Neovacs has appointed Dr. Virginia Pascual as Medical and Scientific advisor, it said Thursday.
“We are delighted to welcome Dr Pascual to Neovacs. Her significant contribution to lupus research and practical knowledge of new treatment approaches, and in particular the role of interferon alpha1, will be key to the next stage of Neovacs’ development. This will be of particular importance for the phase 3 clinical trial protocol and for all others pathologies linked to the neutralization of Interferon alpha such as the ongoing Type 1 Diabetes program” said Miguel Sieler, CEO of Neovacs.”
Dr. Virginia Pascual, MD, is the Founding Director of the Gale and Ira Drukier Institute for Children’s Health at Weill Cornell Medicine in New York City. Her research work has been published in many prestigious scientific revues, she has received multiple awards for her discoveries, from the National Institute of Allergy & Infectious Diseases, and in 2017 the “Lupus Insight Prize” for highly promising research into understanding the events leading to lupus flares.

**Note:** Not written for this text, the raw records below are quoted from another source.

(** X11.  As the module is written, the scan of a function raises
    NameError on [Literal] exactly when one of its EXPRESSION nodes holds a
    logical AND whose left child is a strict less-than with an Identifier
    on the left; otherwise it returns None. *)
Theorem scan_as_written (f : Function) :
  ERC20TransferLimit._detect_transfer_limit
    ERC20TransferLimit.module_globals f
  = if function_names_Literal f then Raise (NameError "Literal")
    else OK PyNone.
Proof.
  unfold ERC20TransferLimit._detect_transfer_limit, function_names_Literal.
  apply nodes_loop_as_written.
Qed.


(** X13.  Nodes whose type is not EXPRESSION play no part in the scan,
    whatever expression they carry: a function holding only the EXPRESSION
    nodes of another, in the same order, gives the same outcome. *)
Theorem scan_ignores_other_nodes (G : namespace) (f f' : Function) :
  all_nodes f' = filter is_EXPRESSION (all_nodes f) ->
  ERC20TransferLimit._detect_transfer_limit G f'
  = ERC20TransferLimit._detect_transfer_limit G f.
Proof.
  intros H. unfold ERC20TransferLimit._detect_transfer_limit.
  rewrite H. apply nodes_loop_filter.
Qed.

Lemma scan_ignores_other_nodes_witness :
  ERC20TransferLimit._detect_transfer_limit
    ERC20TransferLimit.module_globals
    (Samples.transfer_with [mkNode EXPRESSION Samples.guard_reversed])
  = ERC20TransferLimit._detect_transfer_limit
      ERC20TransferLimit.module_globals
      (Samples.transfer_with [mkNode IF Samples.guard;
                              mkNode EXPRESSION Samples.guard_reversed;
                              mkNode RETURN Samples.guard]).
Proof.
  apply (scan_ignores_other_nodes ERC20TransferLimit.module_globals).
  reflexivity.
Defined.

Before joining the Drukier Institute in New York, Dr Pascual served at the Baylor Institute for Immunology Research in Dallas as Director of the Centre for Inflammation and Genomics. She received her medical degree at the Universidad Complutense in Madrid and specialised in pediatric rheumatology at UT Southwestern Medical Center in Dallas, TX.

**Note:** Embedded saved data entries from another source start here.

(** * Orbit: planner, executor, step broadcast hub and OrbitHelper CLI

    Shallow embedding of the Orbit automation agent.

    - The agent core (the Python planner, tool registry, run executor and
      WebSocket step hub) is not part of the sources at hand; the parts of
      it needed here are modelled from the specification, and every such
      definition says so in its doc comment.
    - The Swift helper [OrbitHelper] ([helper/OrbitHelper/OrbitHelper/main.swift],
      and the extended copy of the same file embedded in [PHASE1_COMPLETE.md])
      is translated from its source, with the operating system (launch
      services, accessibility trust, AppleScript) as an explicit oracle.
    - The [CommandBar] React component's step-event handler is translated
      from its source. *)

From Stdlib Require Import String Ascii List Bool Arith Lia Sorted ZArith.
Import ListNotations.
Open Scope string_scope.
Open Scope nat_scope.
Open Scope list_scope.

(* ------------------------------------------------------------------ *)
(** ** Data model *)

Inductive Value : Type :=
| VNat (n : nat)
| VStr (s : string).

(** ToolCall: a tool name and its parameter mapping. *)
Record ToolCall : Type := mkToolCall {
  tool_name : string;
  parameters : list (string * Value)
}.

Definition Plan : Type := list ToolCall.

Inductive StepStatus : Type := SQueued | SRunning | SOk | SError.

Inductive RunStatus : Type := RPending | RRunning | RCompleted | RFailed.

Record Step : Type := mkStep {
  step_id : nat;
  tool_call : ToolCall;
  status : StepStatus
}.

Record Run : Type := mkRun {
  run_id : nat;
  created_at : nat;
  plan : Plan;
  rstatus : RunStatus;
  steps : list Step
}.

Record StepEvent : Type := mkStepEvent {
  ev_run_id : nat;
  ev_step_id : nat;
  ev_status : StepStatus;
  ev_message : string;
  ev_timestamp : nat
}.

Inductive PlanError : Type := UnparseableCommand | ToolNotFound.

Definition StepStatus_eqb (a b : StepStatus) : bool :=
  match a, b with
  | SQueued, SQueued | SRunning, SRunning | SOk, SOk | SError, SError => true
  | _, _ => false
  end.

(* ------------------------------------------------------------------ *)
(** ** Planner *)

(** Modelled from the spec: the planner ([planner.py], missing from the
    sources): the command is split into words, the words into clauses on
    the conjunction markers, each clause is matched against the pattern
    rules in registration order (first match wins) and one unmatched
    clause fails the whole plan with [UnparseableCommand]; the produced
    tool names are then validated against the tool registry. The rules are
    the two the spec and the phase notes name: "create N files in DIR" and
    "open APP". *)

Definition space : ascii := " "%char.

Fixpoint split_words_aux (s : string) (cur : string) : list string :=
  match s with
  | EmptyString => if String.eqb cur "" then [] else [cur]
  | String c rest =>
      if Ascii.eqb c space
      then if String.eqb cur "" then split_words_aux rest ""
           else cur :: split_words_aux rest ""
      else split_words_aux rest (cur ++ String c EmptyString)%string
  end.

Definition split_words (s : string) : list string := split_words_aux s "".

Definition conjunctions : list string := ["then"; "and"].

Definition is_conjunction (w : string) : bool :=
  existsb (String.eqb w) conjunctions.

Fixpoint split_clauses (ws : list string) : list (list string) :=
  match ws with
  | [] => [[]]
  | w :: ws' =>
      if is_conjunction w then [] :: split_clauses ws'
      else match split_clauses ws' with
           | c :: cs => (w :: c) :: cs
           | [] => [[w]]
           end
  end.

Definition clauses (command : string) : list (list string) :=
  split_clauses (split_words command).

Fixpoint join_words (ws : list string) : string :=
  match ws with
  | [] => ""
  | [w] => w
  | w :: ws' => (w ++ " " ++ join_words ws')%string
  end.

Definition digit_value (c : ascii) : option nat :=
  let n := nat_of_ascii c in
  if Nat.leb 48 n && Nat.leb n 57 then Some (n - 48) else None.

Fixpoint parse_digits (s : string) (acc : nat) : option nat :=
  match s with
  | EmptyString => Some acc
  | String c rest =>
      match digit_value c with
      | Some d => parse_digits rest (acc * 10 + d)
      | None => None
      end
  end.

Definition parse_nat (s : string) : option nat :=
  match s with
  | EmptyString => None
  | _ => parse_digits s 0
  end.

Definition create_files_call (count : nat) (dir : string) : ToolCall :=
  mkToolCall "create_files" [("count", VNat count); ("dir", VStr dir)].

Definition open_app_call (name : string) : ToolCall :=
  mkToolCall "open_app" [("name", VStr name)].

(** Directory used when a create clause names none (Scenario C of the
    spec, "create 2 files then open notion", has no "in DIR"; the spec
    does not name the default, the model takes the current directory). *)
Definition default_dir : string := ".".

(** Rule "create N files [in DIR]". *)
Definition rule_create (cl : list string) : option ToolCall :=
  match cl with
  | w :: n :: f :: rest =>
      if String.eqb w "create" && (String.eqb f "files" || String.eqb f "file")
      then match parse_nat n, rest with
           | Some k, [] => Some (create_files_call k default_dir)
           | Some k, i :: d :: ds =>
               if String.eqb i "in" then Some (create_files_call k (join_words (d :: ds)))
               else None
           | _, _ => None
           end
      else None
  | _ => None
  end.

(** Rule "open APP". *)
Definition rule_open (cl : list string) : option ToolCall :=
  match cl with
  | w :: a :: rest =>
      if String.eqb w "open" then Some (open_app_call (join_words (a :: rest)))
      else None
  | _ => None
  end.

(** The pattern rules, in registration order. *)
Definition rules : list (list string -> option ToolCall) := [rule_create; rule_open].

Fixpoint first_match (rs : list (list string -> option ToolCall)) (cl : list string)
  : option ToolCall :=
  match rs with
  | [] => None
  | r :: rs' => match r cl with Some tc => Some tc | None => first_match rs' cl end
  end.

Definition match_clause (cl : list string) : option ToolCall := first_match rules cl.

Fixpoint all_some {A B : Type} (f : A -> option B) (l : list A) : option (list B) :=
  match l with
  | [] => Some []
  | x :: l' =>
      match f x, all_some f l' with
      | Some y, Some ys => Some (y :: ys)
      | _, _ => None
      end
  end.

(** Modelled from the spec: the tool registry ([tools.py], missing from the
    sources), as the set of registered tool names. *)
Definition registry : list string := ["create_files"; "open_app"; "helper"].

Definition registered (name : string) : bool := existsb (String.eqb name) registry.

Definition parse (command : string) : Plan + PlanError :=
  match all_some match_clause (clauses command) with
  | None => inr UnparseableCommand
  | Some p => if forallb (fun tc => registered (tool_name tc)) p then inl p
              else inr ToolNotFound
  end.

(* ------------------------------------------------------------------ *)
(** ** Executor, step broadcast hub and API edge *)

(** Result of a tool implementation: [{ok, message}]. *)
Record ToolResult : Type := mkToolResult {
  res_ok : bool;
  res_message : string
}.

(** An observer (a subscribed WebSocket client): its handle, the hub clock
    at subscription, and the events delivered to it so far, in order. *)
Record Observer : Type := mkObserver {
  obs_handle : nat;
  obs_since : nat;
  inbox : list StepEvent
}.

Section Agent.

(** The world the side-effecting tools act on (filesystem, applications)
    and the registry's dispatch of a tool call on it. *)
Context {World : Type}.
Context (invoke : World -> ToolCall -> World * ToolResult).

(** System state: the world, the run table, the run-id counter, the
    observer set, the handle counter, the hub clock (the timestamp of the
    next published event) and [log], the history of all published events,
    kept only to state properties. *)
Record Sys : Type := mkSys {
  world : World;
  runs : list Run;
  next_run : nat;
  observers : list Observer;
  next_handle : nat;
  clock : nat;
  log : list StepEvent
}.

Definition init (w : World) : Sys := mkSys w [] 1 [] 1 0 [].

(** Modelled from the spec: run creation in the executor ([server.py],
    missing from the sources): all steps of the plan pre-enumerated in
    [queued] state with step ids 1, 2, ... *)
Fixpoint enumerate (k : nat) (p : Plan) : list Step :=
  match p with
  | [] => []
  | tc :: p' => mkStep k tc SQueued :: enumerate (S k) p'
  end.

Definition new_run (id t : nat) (p : Plan) : Run := mkRun id t p RPending (enumerate 1 p).

Definition set_status (id : nat) (st : StepStatus) (l : list Step) : list Step :=
  map (fun s => if Nat.eqb (step_id s) id then mkStep (step_id s) (tool_call s) st else s) l.

Definition with_run (r : Run) (rs : RunStatus) (l : list Step) : Run :=
  mkRun (run_id r) (created_at r) (plan r) rs l.

Definition has_queued (l : list Step) : bool :=
  existsb (fun s => StepStatus_eqb (status s) SQueued) l.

As of today, the IFNa Kinoid is the only therapeutic vaccine that has brought positive clinical phase IIb results applying the LLDAS score. This has allowed the clinical and scientific community to envisage a clinical improvement in a patient’s condition enabling a significant reduction in corticosteroid treatments.
As a reminder, lupus is a complex disease with multiple symptoms and the LLDAS is a promising clinical score having reached a wide consensus among the medical and scientific community worldwide. LLDAS has very recently been accepted as primary clinical endpoint by the Chinese FDA.